Hvalpsund is a ferry port in Himmerland with a population of 638 (1 January 2026), located 20 km west of Aalestrup, 12 km southwest of Farsø and 25 km southwest of Aars. The town belongs to the municipality of Vesthimmerland Municipality and is located in the Region Nordjylland.

==History==
===Færgekroen===
The first royal license to run a ferry on the sound is from 1532. Because of the strong stream the ferry was a kind of barge that was rowed by 4 men. In 1549 the king, Christian III ordered the ferry to be established, and a ferry house was to be built for the travelers. On July 20, 1669, Hvalpsund Færgekro was privileged, and the innkeeper was responsible for both the ferry and the inn, as he had already done for some years.

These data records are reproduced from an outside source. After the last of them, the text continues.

(** C27.  A gas estimate is the least gas that works: the message runs at the
    estimate without an error of the interpreter, and fails with one unit less, or
    the estimate is the price of a plain transfer at most.  The exception is an
    estimate equal to what the funds of the sender pay for, below the highest gas
    the estimation may use: that one is not tried out. *)
Theorem estimate_is_least c fm params req ft x g :
  rq_GasCap req < 2 ^ 63 -> estimate c fm params req ft x = Ok (mkEstimate g [] "") ->
  exists args cfg msg hi, estimates c fm params req x args cfg msg hi /\
    let run := run_with c fm cfg ft (vm_GetNonce x.1 (args_GetFrom args)) msg x in
    let highest := highest_gas c args (rq_GasCap req) in
    g <= hi <= highest /\ highest <= rq_GasCap req /\
    ((exists rsp, run g = Ok (false, Some rsp) /\ Failed rsp = false) \/ (g = hi /\ hi < highest)) /\
    (g <= TxGas \/ exists rsp, run (g - 1) = Ok (true, rsp)).
Proof.
  intros Hcap Hr. destruct (estimate_inv _ _ _ _ _ _ _ Hr) as (args & cfg & msg & hi & Hin).
  exists args, cfg, msg, hi. split; [done|]. cbv zeta. rewrite (estimate_search _ _ _ _ _ _ _ _ _ _ Hin) in Hr.
  destruct Hin as (Hmin & _ & _ & _ & Hf). apply funds_lower in Hf.
  pose proof (highest_capped c args (rq_GasCap req) ltac:(unfold TxGas in *; lia)) as Hh.
  apply search_gas_found in Hr as (Hg & Hrun & Hless); [done|lia|done|]. intros k failed rsp. apply executable_answer.
Qed.

(**  An estimate that the funds of the sender cap is given without a trial: when
    the message fails with less gas, the estimate is what the funds pay for, also
    when the message fails with that, too.  The same message of a sender with more
    funds is refused. *)
Theorem capped_estimate_untested c fm params req ft x args cfg msg hi :
  rq_GasCap req < 2 ^ 63 -> estimates c fm params req x args cfg msg hi ->
  TxGas <= hi < highest_gas c args (rq_GasCap req) ->
  (forall g, TxGas <= g < hi -> exists rsp, run_with c fm cfg ft (vm_GetNonce x.1 (args_GetFrom args)) msg x g = Ok (true, rsp)) ->
  estimate c fm params req ft x = Ok (mkEstimate hi [] "").
Proof.
  intros Hcap Hin [Hlo Hhi] Hfail. rewrite (estimate_search _ _ _ _ _ _ _ _ _ _ Hin). destruct Hin as [Hmin _].
  pose proof (highest_capped c args (rq_GasCap req) ltac:(unfold TxGas in *; lia)) as Hh.
  set (run := run_with c fm cfg ft _ msg x) in *. unfold TxGas in *.
  assert (hi - (21000 - 1) <= 2 ^ Z.of_nat 64) as Hfuel by (change (2 ^ Z.of_nat 64) with (2 ^ 64); lia).
  unfold search_gas, TxGas. revert Hfuel. generalize 64%nat as fuel. intros fuel Hfuel.
  destruct (BinSearch_ends_at fuel (21000 - 1) hi (fun g => let? r := run g in Ok r.1)) as (r & -> & Hr); [lia..|].
  destruct r as [g|e|m]; [|by destruct Hr as (g & Hg & E); destruct (Hfail g) as [rsp E']; [lia|]; rewrite E' in E..].
  destruct Hr as (Hg & Hw & _).
  assert (g = hi) as ->.
  { destruct Hw as [|Hw]; [done|]. destruct (decide (g = hi)) as [|Hne]; [done|].
    destruct (Hfail g) as [rsp E]; [lia|]. by rewrite E in Hw. }
  cbn [rbind]. destruct (Z.eqb_spec hi (highest_gas c args (rq_GasCap req))); [lia|done].
Qed.
End estimate.

(** * Simulated calls *)

Section calls.
Context `{DecLib, !DecLaws, Keccak, EthHex, EthTypes, !EthSigner, EthCore, !EthCoreLaws, EvmAccounts, !EvmAccountsLaws, EvmBank}.
Variable info : EvmCoinInfo.
Hypothesis Hkeccak : forall b, u256 (Keccak256Hash b).
#[local] Instance qc_keeper : StateKeeper := VmStateKeeper info.
#[local] Instance qc_types : KeeperTypes := VmKeeperTypes info Hkeccak.
Context `{!Interp, !InterpLaws}.
Variable chain : ChainConfig.
Variable consensus_params : option (option Z).
Variable GetValidatorByConsAddr : bytes -> res string.
Variable unmarshal_args : bytes -> res TransactionArgs.

(** The Go types of the arguments. *)
Definition args_typed (args : TransactionArgs) : Prop :=
  (forall a, ta_From args = Some a -> u160 a) /\ (forall a, ta_To args = Some a -> u160 a) /\
  (forall g, ta_Gas args = Some g -> u64 g).
Hypothesis json_typed : forall b args, unmarshal_args b = Ok args -> args_typed args.
Lemma parse_first rest : forall xs k format p, format <> eventFormat1 -> length (Txs p) = k ->
  (forall i x, xs !! i = Some x -> 0 <= ap_block_index x + Z.of_nat (k + i) < 2 ^ 31) ->
  exists p', length (Txs p') = (k + length xs)%nat /\
    parse_events (imap (fun i => first_event (k + i)) xs ++ rest) format 0 p =
      parse_events rest (match xs with [] => format | _ => eventFormat2 end) 0 p'.
Proof.
  induction xs as [|x xs IH]; intros k format p Hf Hk Hi; [exists p; split; [cbn; lia|done]|].
  cbn [imap app]. rewrite Nat.add_0_r.
  destruct (fill_first k x) as [t Ht]; [by specialize (Hi 0%nat x eq_refl); rewrite Nat.add_0_r in Hi|].
  assert (newTx p (ab_Attributes (first_event k x)) =
    Ok (mkTxs (Txs p ++ [t]) (<[pt_Hash t := Z.of_nat k]> (TxHashes p)))) as Hnew by (unfold newTx; by rewrite Hk, Ht).
  destruct (IH (S k) eventFormat2 (mkTxs (Txs p ++ [t]) (<[pt_Hash t := Z.of_nat k]> (TxHashes p)))) as (p' & Hl & Hp).
  { done. }
  { cbn [Txs]. rewrite length_app. cbn [length]. lia. }
  { intros i y Hy. specialize (Hi (S i) y Hy). by rewrite Nat.add_succ_r in Hi. }
  exists p'. split; [cbn [length]; lia|].
  transitivity (parse_events (imap (fun i => first_event (S k + i)) xs ++ rest) eventFormat2 0
    (mkTxs (Txs p ++ [t]) (<[pt_Hash t := Z.of_nat k]> (TxHashes p)))); [|rewrite Hp; by destruct xs].
  cbn [parse_events]. rewrite bool_decide_true by done. cbn [negb]. cbv zeta.
  change (length (ab_Attributes (first_event k x))) with 2%nat. cbn [Nat.eqb Nat.ltb Nat.leb]. rewrite Hnew. cbn [rbind].
  assert (match format with eventFormatUnknown => eventFormat2 | f => f end = eventFormat2) as -> by by destruct format.
  f_equal. f_equal. apply imap_ext. intros i y _. unfold compose. by rewrite Nat.add_succ_r.
Qed.
Lemma parse_second bytesHash logText : forall xs k p, Forall applied_ok xs -> (k + length xs <= length (Txs p))%nat ->
  exists hashes, parse_events (map (second_event bytesHash logText) xs) eventFormat2 k p =
    Ok (mkTxs (take k (Txs p) ++ imap (fun i => parsed_of (k + i)) xs ++ drop (k + length xs) (Txs p)) hashes).
Proof.
  induction xs as [|x xs IH]; intros k p Hok Hl.
  { exists (TxHashes p). cbn [length map parse_events imap app]. rewrite Nat.add_0_r, take_drop. by destruct p. }
  apply Forall_cons in Hok as [Hx Hok]. cbn [length] in Hl.
  cbn [map parse_events]. rewrite bool_decide_true by done. cbn [negb]. cbv zeta.
  pose proof (second_length bytesHash logText x) as H4.
  destruct (Nat.eqb_spec (length (ab_Attributes (second_event bytesHash logText x))) 2); [lia|].
  destruct (lookup_lt_is_Some_2 (Txs p) k ltac:(lia)) as [old Hold].
  unfold updateTx. rewrite fill_second by done. cbn [rbind]. rewrite Hold. cbn [rbind].
  match goal with |- context [parse_events _ _ _ ?q] => destruct (IH (S k) q Hok) as [hashes ->] end.
  { cbn [Txs]. rewrite length_insert. lia. }
  exists hashes. do 2 f_equal. cbn [Txs imap length]. rewrite Nat.add_0_r, Nat.add_succ_r, drop_insert_lt by lia.
  rewrite (take_S_r _ _ (parsed_of k x)) by (apply list_lookup_insert_eq; lia).
  rewrite take_insert_ge by lia. rewrite <- app_assoc. f_equal. cbn [app]. f_equal. f_equal.
  apply imap_ext. intros i y _. unfold compose. by rewrite Nat.add_succ_r.
Qed.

Only in 1716 was the crown a decisive body of privilege, which also gave him the right to serve food, beer and brandy for local residents.

==Railway==
Aars-Nibe-Svenstrup Railway, opened in 1899, was extended in 1910 from Aars to Hvalpsund and changed its name to Aalborg-Hvalpsund Railway. As the railroad terminal, Hvalpsund received a two-track turntable with a turntable and two log houses for overnight rail and mail staff. The railway station was closed in 1969. The station building is preserved at Havnepladsen 64. The harbor also shows the bus station, the log house, which was opened in 2012 as a small railway, ferry port and fishing port. In addition, Hvalpsund Borgerforening has borrowed an old wagon of Mariager-Handest Veteran Railway.